(Dataset items)

==*==

(* ===== verification/FenceMgr.v ===== *)
(** The fence manager of libwsbm: libwsbm/src/wsbm_fencemgr.c.

    A fence stands for work given to the device; it signals some types of completion.
    The fences of a class that have types left to signal are on the list of their
    class, in the order of their creation; a fence found to have signalled a type
    makes the fences before it in its class signal the same type, without asking the
    device.

    The memory is explicit: the fences are in a map by address, their links (the field
    [head]) in a family of links ([Rings]); the head of class [c] is at the address
    [class_head c].  The manager's callbacks are an interface, [FenceDriver]; the one
    the library comes with, for the TTM of the kernel, is the instance built on [Drm].
    One thread runs: the mutexes of the classes are not represented, except that they
    may fail to be created. *)
From stdpp Require Import gmap.
From S2P Require Import Prelude Rings.

(** What is reached through [fence->private]: the pointer, and the bytes it points to
    when they were copied into the fence. *)
Abbreviation priv := (Z * list Z)%type.

Record fence_object := {
  fence_class : Z;
  fence_type : Z;
  private : priv;
  refCount : Z;
  signaled_types : Z }.

Record fence_mgr := {
  num_classes : Z;
  mgr_count : Z;
  fences : gmap Z fence_object;
  head : links }.

Inductive fcall :=
| F_calloc (r : option Z) | F_free (p : Z)
| F_alloc (ok : bool) | F_release
| F_mutex_init (ok : bool) | F_mutex_free
| F_signaled (handle flush_type ret types : Z)
| F_finish (handle fence_type : Z) (lazy : bool) (ret : Z)
| F_unref (handle : Z)
| F_usleep (us : Z).

(** The environment of the manager: addresses for the fences, other memory, mutexes. *)
Class FenceEnv := {
  fence_calloc : list fcall -> gset Z -> option Z;
  other_alloc : list fcall -> bool;
  mutex_init : list fcall -> bool;
  fence_calloc_new : forall h used p, fence_calloc h used = Some p -> 0 < p /\ p ∉ used }.

Definition EAGAIN : Z := 11.
Definition ERESTART : Z := 85.

(** struct _WsbmFenceMgrCreateInfo: the callbacks do not touch the fences. *)
Class FenceDriver := {
  drv_signaled : priv -> Z -> M (list fcall) unit (Z * Z);
  drv_finish : priv -> Z -> bool -> M (list fcall) unit Z;
  drv_unreference : priv -> M (list fcall) unit unit }.

Definition class_head (c : Z) : Z := - (c + 1).

Definition set_fences (f : gmap Z fence_object) (s : fence_mgr) : fence_mgr :=
  {| num_classes := num_classes s; mgr_count := mgr_count s; fences := f; head := head s |}.

Definition set_head (k : links) (s : fence_mgr) : fence_mgr :=
  {| num_classes := num_classes s; mgr_count := mgr_count s; fences := fences s; head := k |}.

Definition set_count (n : Z) (s : fence_mgr) : fence_mgr :=
  {| num_classes := num_classes s; mgr_count := int32 n; fences := fences s; head := head s |}.

#[export] Program Instance fence_links : Linked unit fence_mgr := {|
  links_of _ s := head s;
  set_links _ k s := set_head k s;
  live _ s p := bool_decide (is_Some (fences s !! p)) || ((- num_classes s <=? p) && (p <? 0)) |}.
Next Obligation. done. Qed.
Next Obligation. done. Qed.
Next Obligation. done. Qed.

Section fence_mgr.
Context `{FenceEnv} `{FenceDriver}.

Abbreviation MF A := (M (list fcall) fence_mgr A).

Definition call (c : fcall) : MF unit := fun s h => Done tt s (c :: h).

Definition callback {A} (m : M (list fcall) unit A) : MF A := zoom (fun _ => tt) (fun _ s => s) m.

Definition alloc_other : MF bool := fun s h => let ok := other_alloc h in Done ok s (F_alloc ok :: h).

Definition WSBM_MUTEX_INIT : MF bool := fun s h => let ok := mutex_init h in Done ok s (F_mutex_init ok :: h).

Definition WSBM_MUTEX_FREE : MF unit := call F_mutex_free.

Definition get_fence (p : Z) : MF fence_object :=
  s ← get; match fences s !! p with Some f => mret f | None => undefined end.

Definition set_fence (p : Z) (f : fence_object) : MF unit :=
  s ← get;
  if bool_decide (is_Some (fences s !! p)) then modify (set_fences (<[p := f]> (fences s))) else undefined.

Definition set_refs (n : Z) (f : fence_object) : fence_object :=
  {| fence_class := fence_class f; fence_type := fence_type f; private := private f; refCount := int32 n;
     signaled_types := signaled_types f |}.

Definition set_signaled (n : Z) (f : fence_object) : fence_object :=
  {| fence_class := fence_class f; fence_type := fence_type f; private := private f; refCount := refCount f;
     signaled_types := n |}.

(** An access to [mgr->classes[c]]. *)
Definition class_of (c : Z) : MF Z :=
  s ← get; if (0 <=? c) && (c <? num_classes s) then mret (class_head c) else undefined.

Definition wsbmFenceType (fence : Z) : MF Z := f ← get_fence fence; mret (fence_type f).

(** ** The manager *)

Definition free_mutexes (n : nat) : MF unit := for_each (seq 0 n) (fun _ => WSBM_MUTEX_FREE ;; WSBM_MUTEX_FREE).

(** The classes from [i] on; [false] once a mutex could not be made and all was undone. *)
Fixpoint init_classes (n i : nat) : MF bool :=
  match n with
  | O => mret true
  | S n =>
      WSBMINITLISTHEAD tt (class_head (Z.of_nat i)) ;;
      ret ← WSBM_MUTEX_INIT;
      if negb ret then free_mutexes i ;; mret false
      else
        ret ← WSBM_MUTEX_INIT;
        if negb ret then WSBM_MUTEX_FREE ;; free_mutexes i ;; mret false
        else init_classes n (S i)
  end.

Definition wsbmFenceMgrCreate (classes : Z) : MF bool :=
  tmp ← alloc_other;
  if negb tmp then mret false
  else
    modify (fun _ => {| num_classes := classes; mgr_count := 0; fences := ∅;
                        head := {| nexts := ∅; prevs := ∅ |} |}) ;;
    c ← alloc_other;
    if negb c then call F_release ;; mret false
    else
      ok ← init_classes (Z.to_nat classes) 0;
      if negb ok then call F_release ;; call F_release ;; mret false
      else modify (set_count 0) ;; mret true.

(** ** References *)

Definition wsbmFenceReference (fence : option Z) : MF (option Z) :=
  match fence with
  | None => mret None
  | Some p =>
      f ← get_fence p;
      set_fence p (set_refs (refCount f + 1) f) ;;
      mret (Some p)
  end.

Definition free_fence (p : Z) : MF unit := fun s h =>
  if bool_decide (is_Some (fences s !! p)) then
    Done tt (set_head (forget p (head s)) (set_fences (delete p (fences s)) s)) (F_free p :: h)
  else Undef h.

(** The caller's pointer is reset. *)
Definition wsbmFenceUnreference (pFence : option Z) : MF unit :=
  match pFence with
  | None => mret tt
  | Some p =>
      f ← get_fence p;
      set_fence p (set_refs (refCount f - 1) f) ;;
      if int32 (refCount f - 1) =? 0 then
        class_of (fence_class f) ;;
        WSBMLISTDELINIT tt p ;;
        f ← get_fence p;
        when (negb (fst (private f) =? 0)) (callback (drv_unreference (private f))) ;;
        s ← get; modify (set_count (mgr_count s - 1)) ;;
        free_fence p
      else mret tt
  end.

(** ** Signalling *)

(** [wsbmAtomicCmpXchg] on the types signalled by a fence. *)
Definition signaled_CmpXchg (p old new : Z) : MF Z :=
  f ← get_fence p;
  if signaled_types f =? old then set_fence p (set_signaled new f) ;; mret (signaled_types f)
  else mret (signaled_types f).

(** The compare-and-swap of [wsbmSignalPreviousFences]; nothing happens between the
    read and the swap, so that one round is enough. *)
Fixpoint signal_entry (fuel : nat) (entry types : Z) : MF Z :=
  match fuel with
  | O => undefined
  | S n =>
      f ← get_fence entry;
      let old := signaled_types f in
      let types := Z.lor old (Z.land types (fence_type f)) in
      if types =? old then mret types
      else
        ret_st ← signaled_CmpXchg entry old types;
        if ret_st =? old then mret types else signal_entry n entry types
  end.

(** The loop from [list] on, backwards; the fences bound its rounds. *)
Fixpoint signal_previous (fuel : nat) (hd list types : Z) : MF unit :=
  if list =? hd then mret tt
  else
    next ← get_next tt list;
    if next =? list then mret tt
    else
      match fuel with
      | O => undefined
      | S n =>
          prev ← get_prev tt list;
          types ← signal_entry 1 list types;
          f ← get_fence list;
          when (types =? fence_type f) (WSBMLISTDELINIT tt list) ;;
          signal_previous n hd prev types
      end.

Definition wsbmSignalPreviousFences (list class types : Z) : MF unit :=
  hd ← class_of class;
  s ← get; signal_previous (size (fences s)) hd list types.

Definition wsbmFenceFinish (fence type : Z) (lazy : bool) : MF Z :=
  f ← get_fence fence;
  if Z.land (signaled_types f) type =? type then mret 0
  else
    ret ← callback (drv_finish (private f) type lazy);
    if negb (ret =? 0) then mret ret
    else
      wsbmSignalPreviousFences fence (fence_class f) type ;; mret ret.

Definition wsbmFenceSignaledTypeCached (fence : Z) : MF Z :=
  f ← get_fence fence; mret (signaled_types f).

(** The compare-and-swap of [wsbmFenceSignaledType]. *)
Fixpoint signal_fence (fuel : nat) (fence class signaled : Z) : MF unit :=
  match fuel with
  | O => undefined
  | S n =>
      f ← get_fence fence;
      let old := signaled_types f in
      let types := Z.lor old signaled in
      if types =? old then mret tt
      else
        ret_st ← signaled_CmpXchg fence old types;
        when (old =? ret_st) (wsbmSignalPreviousFences fence class signaled) ;;
        if negb (old =? ret_st) then signal_fence n fence class signaled else mret tt
  end.

(** The result, and what is stored in [*signaled]. *)
Definition wsbmFenceSignaledType (fence flush_type : Z) : MF (Z * Z) :=
  f ← get_fence fence;
  if Z.land (signaled_types f) flush_type =? flush_type then mret (0, signaled_types f)
  else
    '(ret, signaled) ← callback (drv_signaled (private f) flush_type);
    if negb (ret =? 0) then f ← get_fence fence; mret (ret, signaled_types f)
    else
      signal_fence 1 fence (fence_class f) signaled ;;
      mret (0, signaled).

Definition wsbmFenceSignaled (fence flush_type : Z) : MF bool :=
  '(ret, types) ← wsbmFenceSignaledType fence flush_type;
  if negb (ret =? 0) then mret false else mret (Z.land types flush_type =? flush_type).

Definition wsbmFenceSignaledCached (fence flush_type : Z) : MF bool :=
  types ← wsbmFenceSignaledTypeCached fence; mret (Z.land types flush_type =? flush_type).

(** ** Creation *)

(** The size of struct _WsbmFenceObject, which is a multiple of 16: the copied bytes
    follow it. *)
Definition FENCE_SIZE : Z := 32.

Definition calloc_fence : MF (option Z) := fun s h =>
  let r := fence_calloc h (dom (fences s)) in
  match r with
  | Some p =>
      Done r (set_head {| nexts := <[p := 0]> (nexts (head s)); prevs := <[p := 0]> (prevs (head s)) |}
               (set_fences (<[p := {| fence_class := 0; fence_type := 0; private := (0, []); refCount := 0;
                                      signaled_types := 0 |}]> (fences s)) s)) (F_calloc r :: h)
  | None => Done None s (F_calloc None :: h)
  end.

(** [copy]: the bytes at [*private], when they are to be copied. *)
Definition wsbmFenceCreateSig (class type signaled ptr : Z) (copy : list Z) : MF (option Z) :=
  hd ← class_of class;
  fence ← calloc_fence;
  match fence with
  | None =>
      ret ← callback (drv_finish (ptr, copy) type false);
      when (negb (ret =? 0)) (call (F_usleep 10000000)) ;;
      callback (drv_unreference (ptr, copy)) ;;
      mret None
  | Some p =>
      set_fence p {| fence_class := class; fence_type := type;
                     private := (if bool_decide (copy = []) then (ptr, []) else (p + FENCE_SIZE, copy));
                     refCount := 1; signaled_types := signaled |} ;;
      WSBMLISTADDTAIL tt p hd ;;
      s ← get; modify (set_count (mgr_count s + 1)) ;;
      mret (Some p)
  end.

Definition wsbmFenceCreate (class type ptr : Z) (copy : list Z) : MF (option Z) :=
  wsbmFenceCreateSig class type 0 ptr copy.

End fence_mgr.

(** * The fences of the TTM

    [Drm]: the kernel, which may ask for a wait to be tried again, but not for ever. *)
Class Drm := {
  drm_fence_signaled : list fcall -> Z -> Z -> Z * Z;
  drm_fence_finish : list fcall -> Z -> Z -> bool -> Z;
  drm_tries : nat }.

Section ttm.
Context `{Drm}.

Abbreviation MD A := (M (list fcall) unit A).

Definition tSignaled (private : priv) (flush_type : Z) : MD (Z * Z) := fun s h =>
  let '(ret, types) := drm_fence_signaled h (fst private) flush_type in
  let types := if ret =? 0 then types else 0 in
  Done (ret, types) s (F_signaled (fst private) flush_type ret types :: h).

Fixpoint finish_loop (fuel : nat) (handle type : Z) (lazy : bool) : MD Z :=
  match fuel with
  | O => undefined
  | S n => fun s h =>
      let ret := drm_fence_finish h handle type lazy in
      let h := F_finish handle type lazy ret :: h in
      if (ret =? - EAGAIN) || (ret =? - ERESTART) then finish_loop n handle type lazy s h
      else Done ret s h
  end.

Definition tFinish (private : priv) (type : Z) (lazy : bool) : MD Z := finish_loop drm_tries (fst private) type lazy.

Definition tUnref (private : priv) : MD unit := fun s h => Done tt s (F_unref (fst private) :: h).

#[export] Instance ttm_driver : FenceDriver :=
  {| drv_signaled := tSignaled; drv_finish := tFinish; drv_unreference := tUnref |}.

Context `{FenceEnv}.

Definition wsbmFenceMgrTTMInit (numClass : Z) : M (list fcall) fence_mgr bool :=
  priv ← alloc_other;
  if negb priv then mret false
  else
    mgr ← wsbmFenceMgrCreate numClass;
    if negb mgr then call F_release ;; mret false else mret true.

(** [n]: the number of classes. *)
Definition wsbmFenceMgrTTMTakedown : M (list fcall) fence_mgr unit :=
  call F_release ;;
  s ← get;
  for_each (seq 0 (Z.to_nat (num_classes s))) (fun _ => WSBM_MUTEX_FREE ;; WSBM_MUTEX_FREE) ;;
  call F_release.

End ttm.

==*==

> PROBLEM STATEMENT:
Output exactly the leading lines of the data, up to and including the line marked by "F_usleep (us : Z).".

> EXERCISE ANSWER:
(* ===== verification/FenceMgr.v ===== *)
(** The fence manager of libwsbm: libwsbm/src/wsbm_fencemgr.c.

    A fence stands for work given to the device; it signals some types of completion.
    The fences of a class that have types left to signal are on the list of their
    class, in the order of their creation; a fence found to have signalled a type
    makes the fences before it in its class signal the same type, without asking the
    device.

    The memory is explicit: the fences are in a map by address, their links (the field
    [head]) in a family of links ([Rings]); the head of class [c] is at the address
    [class_head c].  The manager's callbacks are an interface, [FenceDriver]; the one
    the library comes with, for the TTM of the kernel, is the instance built on [Drm].
    One thread runs: the mutexes of the classes are not represented, except that they
    may fail to be created. *)
From stdpp Require Import gmap.
From S2P Require Import Prelude Rings.

(** What is reached through [fence->private]: the pointer, and the bytes it points to
    when they were copied into the fence. *)
Abbreviation priv := (Z * list Z)%type.

Record fence_object := {
  fence_class : Z;
  fence_type : Z;
  private : priv;
  refCount : Z;
  signaled_types : Z }.

Record fence_mgr := {
  num_classes : Z;
  mgr_count : Z;
  fences : gmap Z fence_object;
  head : links }.

Inductive fcall :=
| F_calloc (r : option Z) | F_free (p : Z)
| F_alloc (ok : bool) | F_release
| F_mutex_init (ok : bool) | F_mutex_free
| F_signaled (handle flush_type ret types : Z)
| F_finish (handle fence_type : Z) (lazy : bool) (ret : Z)
| F_unref (handle : Z)
| F_usleep (us : Z).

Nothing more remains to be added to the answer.